Provided data:
+ + + + + + +
(** C33: A sender, target and request id is accepted at most once per window,
    whatever happens in between: two accepted sends that agree on them are at
    least the window apart, short of the second the comparison may be off; so
    a repeat within the window is answered as a duplicate or refused. *)
Theorem durable_at_most_once E f o now input q m ls now1 q1 f' o' now2 input' m' :
  ledger_ok (db q) → 0 ≤ now → time_ok (now + Config.IdempotencyWindow (cfg E)) →
  (QSendMessage E f o now input q).1.2 = Ok (m, false) →
  sql_run E ls (now, (QSendMessage E f o now input q).1.1) (now1, q1) → now1 ≤ now2 →
  (QSendMessage E f' o' now2 input' q1).1.2 = Ok (m', false) →
  Message.From m' = Message.From m → Message.To m' = Message.To m →
  Message.RequestID m' = Message.RequestID m →
  now + Config.IdempotencyWindow (cfg E) < now2 + Second.
Proof.
  intros Hok Hnow Hwin Hsend Hrun H12 Hsend' Hf Ht Hr.
  destruct (decide (now + Config.IdempotencyWindow (cfg E) < now2 + Second)) as [|Hlate]; [done|exfalso].
  pose proof (sr_receipt _ _ _ _ _ (send_records E f o now input q m Hsend)) as Hrec.
  pose proof (sr_unused _ _ _ _ _ (send_records E f' o' now2 input' q1 m' Hsend')) as Hunused.
  pose proof (send_ledger_ok E f o now input q Hok) as Hok0.
  set (q0 := (QSendMessage E f o now input q).1.1) in *.
  rewrite Hf, Ht, Hr in Hunused.
  assert (t_idempotency (db q1) !! (Message.From m, Message.To m, Message.RequestID m)
          = Some (ReceiptRow.mk (Message.MessageID m) (timeToString now)
                    (timeToString (Add now (Config.IdempotencyWindow (cfg E)))))) as Hk; [|congruence].
  eapply (sql_run_receipt E ls (now, q0) (now1, q1) Hrun); [done|done|exact Hwin|cbn; lia| |done].
  cbn. rewrite Hrec. by rewrite lookup_insert_eq.
Qed.

(** ** Restarts *)

Definition plain_key (k : string * string * string) : Prop :=
  Contains k.1.1 "031"%char = false ∧ Contains k.1.2 "031"%char = false.

Definition key_of (k : string * string * string) : string := dedupeKey k.1.1 k.1.2 k.2.

Lemma load_receipts_lookup now t k r c order : ∀ acc m,
  load_receipts now order t acc = Ok m → Forall plain_key order → plain_key k →
  t_idempotency t !! k = Some r → text_le now (ReceiptRow.expires_at r) = true →
  parseSQLiteTime (ReceiptRow.accepted_at r) = Some c →
  k ∈ order ∨ acc !! key_of k = Some (IdempotencyEntry.mk (ReceiptRow.message_id r) c) →
  m !! key_of k = Some (IdempotencyEntry.mk (ReceiptRow.message_id r) c).
Proof.
  induction order as [|k' order IH]; intros acc m Hload Hplain Hk Hr Hexp Hacc Hin; cbn in Hload.
  - destruct Hin as [Hin|Hin]; [by apply not_elem_of_nil in Hin|]. by simplify_eq.
  - apply Forall_cons in Hplain as [Hk' Hplain]. destruct k' as [[from' to'] req'].
    destruct (decide (k = (from', to', req'))) as [->|Hne].
    + rewrite Hr, Hexp, Hacc in Hload. eapply IH; [exact Hload|done..|].
      right. by rewrite lookup_insert_eq.
    + assert (∀ acc', load_receipts now order t acc' = Ok m →
                (acc !! key_of k = Some (IdempotencyEntry.mk (ReceiptRow.message_id r) c) →
                 acc' !! key_of k = Some (IdempotencyEntry.mk (ReceiptRow.message_id r) c)) →
                m !! key_of k = Some (IdempotencyEntry.mk (ReceiptRow.message_id r) c)) as Hgo.
      { intros acc' Hl Ha. eapply IH; [exact Hl|done..|].
        destruct Hin as [[->|Hin]%elem_of_cons|Hin]; [done|by left|right; auto]. }
      destruct (t_idempotency t !! (from', to', req')) as [r'|]; [|by apply Hgo in Hload].
      destruct (text_le now (ReceiptRow.expires_at r')); [|by apply Hgo in Hload].
      destruct (parseSQLiteTime (ReceiptRow.accepted_at r')) as [c'|]; [|done].
      eapply Hgo; [exact Hload|]. intros Ha. rewrite lookup_insert_ne; [done|].
      intros Heq. apply Hne. unfold key_of in Heq. destruct k as [[from to] req], Hk, Hk'.
      cbn in *. symmetry in Heq. apply dedupeKey_injective in Heq as (-> & -> & ->); done.
Qed.

Lemma keeps_elim R {A} (m : Db A) f w r w1 : keeps R m → m f w = (r, w1) → R w.2 w1.2.
Proof. intros H E. destruct w as [k t]. specialize (H f k t). by rewrite E in H. Qed.

(** What a successful load puts in memory. *)
Record loaded (now : Time) (order : list (string * string * string)) (t : Tables) (s : Store) : Prop := {
  ld_messages : messages s = map_imap (λ id r, Some (scanSQLiteMessage id r)) (t_messages t);
  ld_receipts : load_receipts (timeToString now) order t ∅ = Ok (idempotency s);
  ld_listed : conversationMessages s = load_conversation_messages t;
  ld_counter : ∀ n, t_counters t !! key_message = Some n → nextMessageID s = n }.

Lemma loadAll_ok now order s0 f w s w1 :
  loadAll now order s0 f w = (Ok s, w1) → w1.2 = w.2 ∧ loaded now order w.2 s.
Proof.
  unfold loadAll. intros H.
  apply bind_ok in H as (cs & v1 & E1%call_ok & H).
  apply bind_ok in H as (ags & v2 & E2%call_ok & H).
  apply bind_ok in H as (convs & v3 & E3%call_ok & H).
  apply bind_ok in H as (msgs & v4 & E4%call_ok & H).
  apply bind_ok in H as (cm & v5 & E5%call_ok & H).
  apply bind_ok in H as (rs & v6 & E6%call_ok & H). rewrite ret_run in H.
  injection E1 as <- E1. rewrite <-E1 in E2. injection E2 as <- E2. rewrite <-E2 in E3.
  injection E3 as <- E3. rewrite <-E3 in E4. injection E4 as <- E4. rewrite <-E4 in E5.
  injection E5 as <- E5. rewrite <-E5 in E6.
  destruct (load_receipts _ _ _ _) as [m|] eqn:El; [|done]. injection E6 as -> E6.
  injection H as <- <-. split; [done|]. constructor; cbn; try done. by intros n ->.
Qed.

Lemma begin_ok {A} (g : () → Db A) f w a w1 :
  (exec id ≫= g) f w = (Ok a, w1) → ∃ k, g () f (k, w.2) = (Ok a, w1).
Proof. intros ([] & [k t] & E%exec_ok & H)%bind_ok. cbn in E. subst t. by exists k. Qed.

Lemma start_db_ok E clock order s0 f t s t' :
  run_db (start_db E clock order s0) f t = (Ok s, t') →
  moves (c_prune clock) Internal t t' ∧ loaded (c_load clock) order t' s.
Proof.
  unfold run_db. destruct (start_db E clock order s0 f (O, t)) as [r [k tw]] eqn:H. intros [= -> ->].
  unfold start_db in H. do 5 (apply begin_ok in H as (? & H)).
  apply bind_ok in H as ([] & v1 & H1 & H). apply bind_ok in H as ([] & v2 & H2 & H).
  apply bind_ok in H as ([] & v3 & H3 & H). apply loadAll_ok in H as [Et Hl]. cbn [snd] in Et. subst t'.
  split; [|done].
  apply (keeps_elim (moves (c_prune clock) Internal)) in H1; [|apply backfill_keeps].
  apply (keeps_elim (moves (c_prune clock) Internal)) in H2; [|apply recover_attempts_keeps].
  apply (keeps_elim (moves (c_prune clock) Internal)) in H3; [|apply pruneDB_keeps].
  etransitivity; [|exact H3]. by etransitivity; [|exact H2].
Qed.

(** Messages are stored under their identifiers. *)
Definition keyed (s : Store) : Prop := ∀ k m, messages s !! k = Some m → Message.MessageID m = k.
+ + + + + + +
Your goal: Look through the entries above and quote exactly the lines from the line with "intros Hok Hnow" to the line with "pose proof (sr_receipt", counting both of those lines.

Solution:
  intros Hok Hnow Hwin Hsend Hrun H12 Hsend' Hf Ht Hr.
  destruct (decide (now + Config.IdempotencyWindow (cfg E) < now2 + Second)) as [|Hlate]; [done|exfalso].
  pose proof (sr_receipt _ _ _ _ _ (send_records E f o now input q m Hsend)) as Hrec.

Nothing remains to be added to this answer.